The number of weather disasters and their cost to the economy are increasing in the United States, according to the National Oceanic and Atmospheric Administration (NOAA). In 2022, damages from weather disasters totaled $165.1 billion, compared with $54.1 billion in 2019, NOAA data show. The agricultural sector is particularly susceptible to challenges caused by extreme weather and environmental events such as wildfires, snowstorms, or hurricanes. For example, drought has contributed to recent declines in the beef cow inventory, and crop sales in Puerto Rico decreased $82 million after hurricanes Irma and Maria.
Federally declared weather disasters not only affect crop and livestock production, they also can challenge entities further down the food supply chain, such as meat processors. When an area experiences a disaster, it can be more difficult for a meat processing plant to operate efficiently. For example, it might be harder to transport hogs from farms to processing plants because of poor weather and road conditions. Plant workers might have trouble commuting in severe snowstorms. Environmental disasters, outbreaks of illness, and consistent population loss in areas surrounding a packing plant—all of which indirectly impact labor availability—have the potential to reduce or halt production.

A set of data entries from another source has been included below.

(** The statements the purge issues. *)
Inductive Statement :=
(** [delete(AgentSkillData).where(agent_id == a)] *)
| DeleteAgentSkillData (agent_id : string)
(** [delete(ThreadSkillData).where(agent_id == a)] *)
| DeleteThreadSkillData (agent_id : string)
(** [delete(ThreadSkillData).where(agent_id == a, thread_id == t)] *)
| DeleteThreadSkillDataOf (agent_id thread_id : string)
(** [DELETE FROM <table> WHERE thread_id like :value] *)
| DeleteCheckpointsLike (table : CheckpointTable) (value : string).

Global Instance CheckpointTable_eq_dec : EqDecision CheckpointTable.
Proof. solve_decision. Defined.

Definition apply_statement (db : Database) (st : Statement) : Database :=
  match st with
  | DeleteAgentSkillData a =>
      mkDatabase
        (filter (fun r => asd_agent_id r ≠ a) (agent_skill_data db))
        (thread_skill_data db) (checkpoint_rows db)
  | DeleteThreadSkillData a =>
      mkDatabase (agent_skill_data db)
        (filter (fun r => tsd_agent_id r ≠ a) (thread_skill_data db))
        (checkpoint_rows db)
  | DeleteThreadSkillDataOf a t =>
      mkDatabase (agent_skill_data db)
        (filter (fun r => ¬ (tsd_agent_id r = a ∧ tsd_thread_id r = t))
                (thread_skill_data db))
        (checkpoint_rows db)
  | DeleteCheckpointsLike tbl value =>
      mkDatabase (agent_skill_data db) (thread_skill_data db)
        (fun tbl' =>
           if decide (tbl' = tbl)
           then filter (fun r => Sql.like (thread_id r) value = false)
                       (checkpoint_rows db tbl')
           else checkpoint_rows db tbl')
  end.

(** What the purge runs against.  [models.db.get_session] is not among the
    sources: whether a session that leaves its [async with] block without an
    exception commits what it has pending ([exit_commits]) is left open.
    [fault n] is the exception the [n]-th database round trip of the call
    ends in, if it does. *)
Record DbEnv := mkDbEnv {
  exit_commits : bool;
  fault : nat -> option exn;
}.

(** The committed tables, the log, and the number of round trips made. *)
Record DbState := mkDbState {
  committed : Database;
  db_log : list LogRecord;
  round_trips : nat;
}.

(** An open session: the statements executed in it and not yet committed. *)
Definition Session := list Statement.

Definition db_logger (r : LogRecord) : M DbState unit :=
  modify (fun s => mkDbState (committed s) (db_log s ++ [r])%list (round_trips s)).

(** One round trip: it raises what the environment makes it raise. *)
Definition round_trip (E : DbEnv) : M DbState unit :=
  fun s =>
    let s' := mkDbState (committed s) (db_log s) (S (round_trips s)) in
    match fault E (round_trips s) with
    | Some e => (Raise e, s')
    | None => (Ok tt, s')
    end.

(** [await db.execute(statement)]: one round trip, after which the
    statement is pending in the session.  What the database raises is the
    fault of that round trip; the refusal of a [LIKE] pattern that ends in
    a lone backslash, which PostgreSQL raises when the matching of a row
    reaches that backslash, is one of them. *)
Definition execute (E : DbEnv) (db : Session) (st : Statement)
  : M DbState Session :=
  round_trip E ;;;
  ret (db ++ [st])%list.

(** [await db.commit()] *)
Definition commit (E : DbEnv) (db : Session) : M DbState Session :=
  round_trip E ;;;
  modify (fun s => mkDbState (foldl apply_statement (committed s) db)
                             (db_log s) (round_trips s)) ;;;
  ret [].

(** [async with get_session() as db: body]: what is pending when the block
    raises is rolled back; when it ends it is committed or rolled back, as
    the environment has it. *)
Definition with_session {A} (E : DbEnv) (body : Session -> M DbState (A * Session))
  : M DbState A :=
  '(a, db) <- body [] ;;
  (if exit_commits E
   then match db with [] => ret [] | _ => commit E db end
   else ret []) ;;;
  ret a.

Module AgentSkillData.
(** [models/skill.py], lines 96-99. *)
Definition clean_data (E : DbEnv) (agent_id : string) : M DbState unit :=
with_session E (fun db =>
  db <- execute E db (DeleteAgentSkillData agent_id) ;;
  ret (tt, db)).
End AgentSkillData.

Module ThreadSkillData.
(** [models/skill.py], lines 188-198. *)
Definition clean_data (E : DbEnv) (agent_id thread_id : string)
: M DbState unit :=
with_session E (fun db =>
  if Py.truthy thread_id && negb (String.eqb thread_id "") then
    db <- execute E db (DeleteThreadSkillDataOf agent_id thread_id) ;;
    ret (tt, db)
  else
    db <- execute E db (DeleteThreadSkillData agent_id) ;;
    ret (tt, db)).
End ThreadSkillData.

(** ** [clean_agent_memory] *)

(** Lines 455-460: the value bound to [:value]. *)
Definition deletion_param (agent_id thread_id : string) : string :=
  let thread_id := Py.strip thread_id in
  let q_suffix := "%" in
  let q_suffix :=
    if Py.truthy thread_id && negb (String.eqb thread_id "")
    then thread_id else q_suffix in
  agent_id ++ "-" ++ q_suffix.
(** Path 5: non-multi delete with a sort on a time-partitioned collection. *)
Lemma fresh_ts_sort opCtx request collection exprs0 :
  validRequest request = true ->
  _bucketExpr (splitOf opCtx request collection) <> None ->
  getMulti request = false ->
  isEmpty (getSort request) = false ->
  parseRequest (fresh opCtx request collection (Some exprs0)) =
    (Thrown (UserAssertion InvalidOptions tsSortMessage),
     afterSplit opCtx request collection).
Proof.
  unfold validRequest, afterSplit, tsEvents, splitOf, requestExpCtx.
  intros Hv Hb Hm Hs.
  crunch request; solve [reflexivity | exfalso; apply Hb; reflexivity].
Qed.

(** Path 6: any other time-partitioned delete goes to the canonicalizer with
    the serialized bucket-level predicate. *)
Lemma fresh_ts_ok opCtx request collection exprs0 b :
  validRequest request = true ->
  _bucketExpr (splitOf opCtx request collection) = Some b ->
  negb (getMulti request) && negb (isEmpty (getSort request)) = false ->
  parseRequest (fresh opCtx request collection (Some exprs0)) =
    afterCanonicalize opCtx request collection
      (Some (splitOf opCtx request collection))
      (requestExpCtx opCtx request collection)
      (assembled request (serialize b))
      (tsEvents request).
Proof.
  unfold validRequest, afterCanonicalize, assembled, tsEvents, splitOf, requestExpCtx.
  intros Hv Hb Hlim.
  crunch request; reflexivity.
Qed.

Lemma parseRequest_path opCtx request collection ts :
  Path opCtx request collection ts (parseRequest (fresh opCtx request collection ts)).
Proof.
  destruct (validRequest request) eqn:Hv.
  2:{ rewrite parseRequest_invalid by exact Hv. now apply PathInvalid. }
  destruct ts as [exprs0|].
  - destruct (_bucketExpr (splitOf opCtx request collection)) as [b|] eqn:Hb.
    + destruct (negb (getMulti request) && negb (isEmpty (getSort request))) eqn:Hlim.
      * apply andb_prop in Hlim. destruct Hlim as [Hm Hs].
        apply negb_true_iff in Hm. apply negb_true_iff in Hs.
        rewrite fresh_ts_sort; try assumption; try congruence.
        eapply PathSortOnTimeseries; eauto; congruence.
      * rewrite (fresh_ts_ok _ _ _ exprs0 Hv Hb Hlim).
        eapply PathBucket; eauto; congruence.
    + rewrite fresh_ts_null by assumption.
      apply PathNullBucket; auto; congruence.
  - destruct (isSimpleIdQuery (getQuery request)) eqn:Hid.
    + rewrite fresh_fast_path by assumption. now apply PathFast.
    + rewrite fresh_plain by assumption. now apply PathPlain.
Qed.

Lemma compile_path opCtx request collection isTs :
  Path opCtx request collection
       (_timeseriesDeleteQueryExprs (newParsedDelete opCtx request collection isTs))
       (compile opCtx request collection isTs).
Proof. apply parseRequest_path. Qed.

Lemma getFilter_assembled request filter :
  getFilter (assembled request filter) = filter.
Proof.
  unfold assembled.
  destruct (negb (getMulti request) && negb (isEmpty (getSort request))),
           (getLegacyRuntimeConstants request), (getLet request); reflexivity.
Qed.

Lemma getProjection_assembled request filter :
  getProjection (assembled request filter) = emptyObj.
Proof.
  unfold assembled.
  destruct (negb (getMulti request) && negb (isEmpty (getSort request))),
           (getLegacyRuntimeConstants request), (getLet request); reflexivity.
Qed.

Lemma getLimit_assembled request filter :
  getLimit (assembled request filter) =
  if negb (getMulti request) && negb (isEmpty (getSort request)) then Some 1 else None.
Proof.
  unfold assembled.
  destruct (negb (getMulti request) && negb (isEmpty (getSort request))),
           (getLegacyRuntimeConstants request), (getLet request); reflexivity.
Qed.

Lemma assembled_fields request filter :
  fcNamespace (assembled request filter) = getNsString request /\
  fcSort (assembled request filter) = getSort request /\
  fcCollation (assembled request filter) = getCollation request /\
  fcHint (assembled request filter) = getHint request /\
  fcLegacyRuntimeConstants (assembled request filter) = getLegacyRuntimeConstants request /\
  fcLet (assembled request filter) = getLet request.
Proof.
  unfold assembled.
  destruct (negb (getMulti request) && negb (isEmpty (getSort request))),
           (getLegacyRuntimeConstants request), (getLet request); repeat split.
Qed.

End Paths.

(** * The properties of the compiler *)

Section Claims.

Context {T : OpaqueTypes} {E : Collaborators}.
(** The example of the specification: players alice, bob and carol, bob
    reports alice as the winner. *)
Lemma winner_report_credits_everyone_witness :
  authUser (Demo.db (Demo.room Demo.three true)) "Bearer tb"
    = Some Demo.bob ∧
  Db.rooms (Demo.db (Demo.room Demo.three true)) !! "r0000001"
    = Some (Demo.room Demo.three true) ∧
  NoDup (map Seat.id Demo.three) ∧
  (∀ p, p ∈ Demo.three → inherited (Seat.username p) = false) ∧
  Room.started <$>
    Db.rooms (snd (update Demo.e1 (Demo.db (Demo.room Demo.three true))
                     "Bearer tb" "r0000001" (VStr "over") (VStr "u-alice")))
      !! "r0000001" = Some false ∧
  ∃ ua ub uc sa sb sc,
    Db.users (snd (update Demo.e1 (Demo.db (Demo.room Demo.three true))
                     "Bearer tb" "r0000001" (VStr "over") (VStr "u-alice")))
      = [ua; ub; uc] ∧
    (User.username ua = "alice" ∧ User.stats ua = Some sa ∧
     Stats.wins sa = 1 ∧ Stats.losses sa = 0 ∧
     Stats.vs sa !! "bob" = Some (Versus.mk 1 0) ∧
     Stats.vs sa !! "carol" = Some (Versus.mk 1 0)) ∧
    (User.username ub = "bob" ∧ User.stats ub = Some sb ∧
     Stats.wins sb = 0 ∧ Stats.losses sb = 1 ∧
     Stats.vs sb !! "alice" = Some (Versus.mk 0 1) ∧
     Stats.vs sb !! "carol" = Some (Versus.mk 0 1)) ∧
    (User.username uc = "carol" ∧ User.stats uc = Some sc ∧
     Stats.wins sc = 0 ∧ Stats.losses sc = 1 ∧
     Stats.vs sc !! "alice" = Some (Versus.mk 0 1) ∧
     Stats.vs sc !! "bob" = Some (Versus.mk 0 1)).
Proof.
  assert (authUser (Demo.db (Demo.room Demo.three true)) "Bearer tb"
            = Some Demo.bob) as Hauth by (vm_compute; reflexivity).
  assert (Db.rooms (Demo.db (Demo.room Demo.three true)) !! "r0000001"
            = Some (Demo.room Demo.three true)) as Hroom
    by (vm_compute; reflexivity).
  assert (NoDup (map Seat.id Demo.three)) as Hnd
    by (apply (bool_decide_unpack _); vm_compute; exact I).
  assert (∀ p, p ∈ Demo.three → inherited (Seat.username p) = false)
    as Hown.
  { intros p Hp.
    apply elem_of_cons in Hp as [->|Hp]; [vm_compute; reflexivity|].
    apply elem_of_cons in Hp as [->|Hp]; [vm_compute; reflexivity|].
    apply elem_of_cons in Hp as [->|Hp]; [vm_compute; reflexivity|].
    by apply elem_of_nil in Hp. }
  split; [exact Hauth|]. split; [exact Hroom|]. split; [exact Hnd|].
  split; [exact Hown|].
  destruct (winner_report_credits_everyone Demo.e1 _ "Bearer tb" "r0000001"
              (VStr "over") (VStr "u-alice") Demo.bob
              (Demo.room Demo.three true) 0%nat (Demo.seat Demo.alice true)
              Hauth Hroom eq_refl eq_refl eq_refl
              ltac:(vm_compute; reflexivity) Hnd Hown)
    as (Hopen & Hlen & _ & Hcredit).
  split; [exact Hopen|].
  destruct (Hcredit (Demo.seat Demo.alice true) 0%nat Demo.alice
              ltac:(left) ltac:(vm_compute; reflexivity))
    as (ua & sa & Ha & _ & Hna & _ & _ & Hsa & Hwa & Hla & Hvsa & _).
  destruct (Hcredit (Demo.seat Demo.bob true) 1%nat Demo.bob
              ltac:(right; left) ltac:(vm_compute; reflexivity))
    as (ub & sb & Hb & _ & Hnb & _ & _ & Hsb & Hwb & Hlb & Hvsb & _).
  destruct (Hcredit (Demo.seat Demo.carol true) 2%nat Demo.carol
              ltac:(right; right; left) ltac:(vm_compute; reflexivity))
    as (uc & sc & Hc & _ & Hnc & _ & _ & Hsc & Hwc & Hlc & Hvsc & _).
  exists ua, ub, uc, sa, sb, sc. split.
  - apply list_eq. intros [|[|[|i]]]; [exact Ha|exact Hb|exact Hc|].
    apply lookup_ge_None_2. rewrite Hlen. simpl. lia.
  - split; [|split].
    + split; [exact Hna|]. split; [exact Hsa|].
      split; [exact Hwa|]. split; [exact Hla|]. split.
      * destruct (Hvsa (Demo.seat Demo.bob true) ltac:(right; left)
                    ltac:(discriminate)) as (_ & _ & Hv).
        exact Hv.
      * destruct (Hvsa (Demo.seat Demo.carol true) ltac:(right; right; left)
                    ltac:(discriminate)) as (_ & _ & Hv).
        exact Hv.
    + split; [exact Hnb|]. split; [exact Hsb|].
      split; [exact Hwb|]. split; [exact Hlb|]. split.
      * destruct (Hvsb (Demo.seat Demo.alice true) ltac:(left)
                    ltac:(discriminate)) as (_ & _ & Hv).
        exact Hv.
      * destruct (Hvsb (Demo.seat Demo.carol true) ltac:(right; right; left)
                    ltac:(discriminate)) as (_ & _ & Hv).
        exact Hv.
    + split; [exact Hnc|]. split; [exact Hsc|].
      split; [exact Hwc|]. split; [exact Hlc|]. split.
      * destruct (Hvsc (Demo.seat Demo.alice true) ltac:(left)
                    ltac:(discriminate)) as (_ & _ & Hv).
        exact Hv.
      * destruct (Hvsc (Demo.seat Demo.bob true) ltac:(right; left)
                    ltac:(discriminate)) as (_ & _ & Hv).
        exact Hv.
Defined.
(** * react-dynamic-overlay: the [Overlay] class of [src/index.tsx]

    A shallow embedding of the overlay registry and of the subscription
    life cycle of its [Container] component, followed by the properties of
    the registry that the specification states.

    Objects live in a heap indexed by their reference, the state cells of
    mounted containers live in a second store, and every method is a
    function from the world before the call to the world after it, together
    with the way the call completed (it returned, or an exception escaped). *)

From stdpp Require Import base list strings pretty.

Open Scope Z_scope.

(** ** JavaScript values used by the class *)

Module JS.

(** The largest integer up to which a JavaScript number (an IEEE-754
    double) counts in steps of one: [2^53]. *)
Definition MAX_EXACT : Z := 9007199254740992.

(** [++n] on a number holding an integer.  The counter of an overlay starts
    at [-1] and is only ever incremented, so it ranges over [-1 .. 2^53];
    on that range the sum [n + 1] is exact below [2^53], and at [2^53] it
    is rounded (ties to even) back to [2^53]. *)
Definition incr (n : Z) : Z :=
  if n <? MAX_EXACT then n + 1 else n.

Section Arrays.

Context {T : Type}.

(** A relative index of [slice] and [splice]: negative values count from
    the end, and the result is clamped to [0 .. length]. *)
Definition relative (k : Z) (len : nat) : nat :=
  if k <? 0 then Z.to_nat (Z.max (Z.of_nat len + k) 0)
  else Z.to_nat (Z.min k (Z.of_nat len)).

(** [arr.push(x)]: the array after the call and the returned new length. *)
Definition push (x : T) (arr : list T) : list T * Z :=
  (arr ++ [x], Z.of_nat (length arr) + 1).

(** [arr.splice(start)] with its single argument: every element from
    [start] to the end is deleted.  The result is the array that is left. *)
Definition splice (start : Z) (arr : list T) : list T :=
  take (relative start (length arr)) arr.
(** C4, amended: for well-formed segments whose texts hold no tab, CR, LF
    or double quote, splitting the TSV output on CR LF into rows and every
    row on tabs gives the header and then, for each segment in order, its
    formatted start, its formatted end and its text. *)
Theorem tsv_round_trip_plain (str_float : pyfloat -> string)
    (segments : list (gmap string pyval)) :
  forallb well_formed segments = true ->
  forallb plain_text segments = true ->
  exists (content : string) (rows : list (list string)),
    create_tsv_content str_float segments = Ok content /\
    grid_crlf content = ["Start"; "End"; "Text"] :: rows /\
    length rows = length segments /\
    forall (i : nat) segment, segments !! i = Some segment ->
      exists a b text, cue_fields segment a b text /\
        rows !! i = Some [a; b; text].
Proof.
  intros Hwf Hplain.
  destruct (tsv_round_trip_crlf str_float segments Hwf Hplain)
    as (content & rows & Hrun & Hrows & Hgrid).
  exists content, rows. split; [exact Hrun|]. split; [exact Hgrid|]. split.
  - symmetry. exact (Forall2_length _ _ _ Hrows).
  - intros i segment Hi.
    destruct (Forall2_lookup_l _ _ _ _ _ Hrows Hi)
      as (row & Hrow & a & b & text & Hf & ->).
    exists a, b, text. auto.
Qed.

Lemma tsv_round_trip_plain_witness :
  exists (content : string) (rows : list (list string)),
    create_tsv_content no_float hello_world = Ok content /\
    grid_crlf content = ["Start"; "End"; "Text"] :: rows /\
    length rows = length hello_world /\
    forall (i : nat) segment, hello_world !! i = Some segment ->
      exists a b text, cue_fields segment a b text /\
        rows !! i = Some [a; b; text].
Proof.
  apply (tsv_round_trip_plain no_float hello_world); reflexivity.
Defined.

(** C5, as stated, fails: a tab inside the text stays a tab in the output
    (the field is only put between double quotes), so the row of the text
    [a<TAB>b] splits into four fields, whether the rows are split on LF or
    on CR LF. *)
Lemma tsv_tab_in_text_gives_four_fields :
  ~ tsv_grid_shape no_float grid_lf
      [segment_of (itg 0) (itg 1) ("a" ++ tab ++ "b")] /\
  ~ tsv_grid_shape no_float grid_crlf
      [segment_of (itg 0) (itg 1) ("a" ++ tab ++ "b")].
Proof.
  split; intros (content & Hrun & _ & Hall);
    vm_compute in Hrun; injection Hrun as <-; vm_compute in Hall;
    apply Forall_cons in Hall as [_ Hall];
    apply Forall_cons in Hall as [Hrow _]; discriminate Hrow.
Qed.

(** C5, amended: for well-formed segments the TSV output is the header row
    [Start<TAB>End<TAB>Text] and one row for each segment, in order, every
    row ending with CR LF: the formatted start, a tab, the formatted end, a
    tab and the text field.  A text without tab, CR, LF and double quote is
    written as it is; any other text is written between double quotes with
    its double quotes doubled and its tabs and newlines unchanged.  A reader
    that honours the quotes gets the header and then, for each segment, the
    three fields back. *)
Theorem tsv_rows_quoted (str_float : pyfloat -> string)
    (segments : list (gmap string pyval)) :
  forallb well_formed segments = true ->
  exists (content : string) (rows : list string) (grid : list (list string)),
    create_tsv_content str_float segments = Ok content /\
    content =
      ("Start" ++ tab ++ "End" ++ tab ++ "Text" ++ String CR (String LF ""))
        ++ String.concat "" rows /\
    read_rows TAB content = ["Start"; "End"; "Text"] :: grid /\
    length rows = length segments /\ length grid = length segments /\
    forall (i : nat) segment, segments !! i = Some segment ->
      exists a b text, cue_fields segment a b text /\
        rows !! i =
          Some (a ++ tab ++ b ++ tab
                  ++ (if needs_quotes TAB text
                      then String DQUOTE (double_quotes text ++ String DQUOTE "")
                      else text)
                  ++ String CR (String LF "")) /\
        grid !! i = Some [a; b; text].
Proof.
  intros Hwf.
  destruct (tsv_written str_float segments Hwf) as (grid & Hrun & Hgrid).
  exists (written TAB (["Start"; "End"; "Text"] :: grid)),
    (map (fun row => csv.record TAB row ++ csv.lineterminator) grid), grid.
  split; [exact Hrun|]. split; [|split; [|split; [|split]]].
  - unfold written. cbn [map]. now rewrite concat_cons.
  - apply read_rows_written.
  - rewrite length_map. symmetry. exact (Forall2_length _ _ _ Hgrid).
  - symmetry. exact (Forall2_length _ _ _ Hgrid).
  - intros i segment Hi.
    destruct (Forall2_lookup_l _ _ _ _ _ Hgrid Hi)
      as (row & Hrow & a & b & text & Hf & ->).
    exists a, b, text. split; [exact Hf|]. split; [|exact Hrow].
    rewrite list_lookup_fmap, Hrow. cbn [fmap option_fmap option_map]. f_equal.
    destruct Hf as (start & end_ & _ & _ & _ & Ea & Eb).
    pose proof (writerow_times_text a b text ""
                  (format_time_plain _ _ Ea) (format_time_plain _ _ Eb)) as Hw.
    unfold csv.writerow in Hw. rewrite !append_nil_l in Hw. exact Hw.
Qed.

Lemma tsv_rows_quoted_witness :
  exists (content : string) (rows : list string) (grid : list (list string)),
    create_tsv_content no_float quoted_texts = Ok content /\
    content =
      ("Start" ++ tab ++ "End" ++ tab ++ "Text" ++ String CR (String LF ""))
        ++ String.concat "" rows /\
    read_rows TAB content = ["Start"; "End"; "Text"] :: grid /\
    length rows = length quoted_texts /\ length grid = length quoted_texts /\
    forall (i : nat) segment, quoted_texts !! i = Some segment ->
      exists a b text, cue_fields segment a b text /\
        rows !! i =
          Some (a ++ tab ++ b ++ tab
                  ++ (if needs_quotes TAB text
                      then String DQUOTE (double_quotes text ++ String DQUOTE "")
                      else text)
                  ++ String CR (String LF "")) /\
        grid !! i = Some [a; b; text].
Proof.
  apply (tsv_rows_quoted no_float quoted_texts). reflexivity.
Defined.

(** * The rest of the pages: properties *)

(** ** [str.replace] and [os.path.splitext] *)

Lemma prefix_app (old rest : string) : String.prefix old (old ++ rest) = true.
Proof.
  induction old as [|c old IH]; [now destruct rest|].
  rewrite append_cons. simpl. destruct (ascii_dec c c); [exact IH|contradiction].
Qed.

Researchers from USDA, Economic Research Service and Iowa State University studied which factors were more likely to influence a pork processor’s decision to reduce slaughter volumes. They used 2020–21 slaughter data and location information from the Nation’s 40 largest pork plants, which together accounted for about 90 percent of the volume of U.S. federally inspected hogs that were slaughtered in that period. The researchers determined that the presence of a federally declared weather or environmental disaster increased the chance of reduced slaughter volumes and the size of the reduction, as well as the probability of plants shutting down.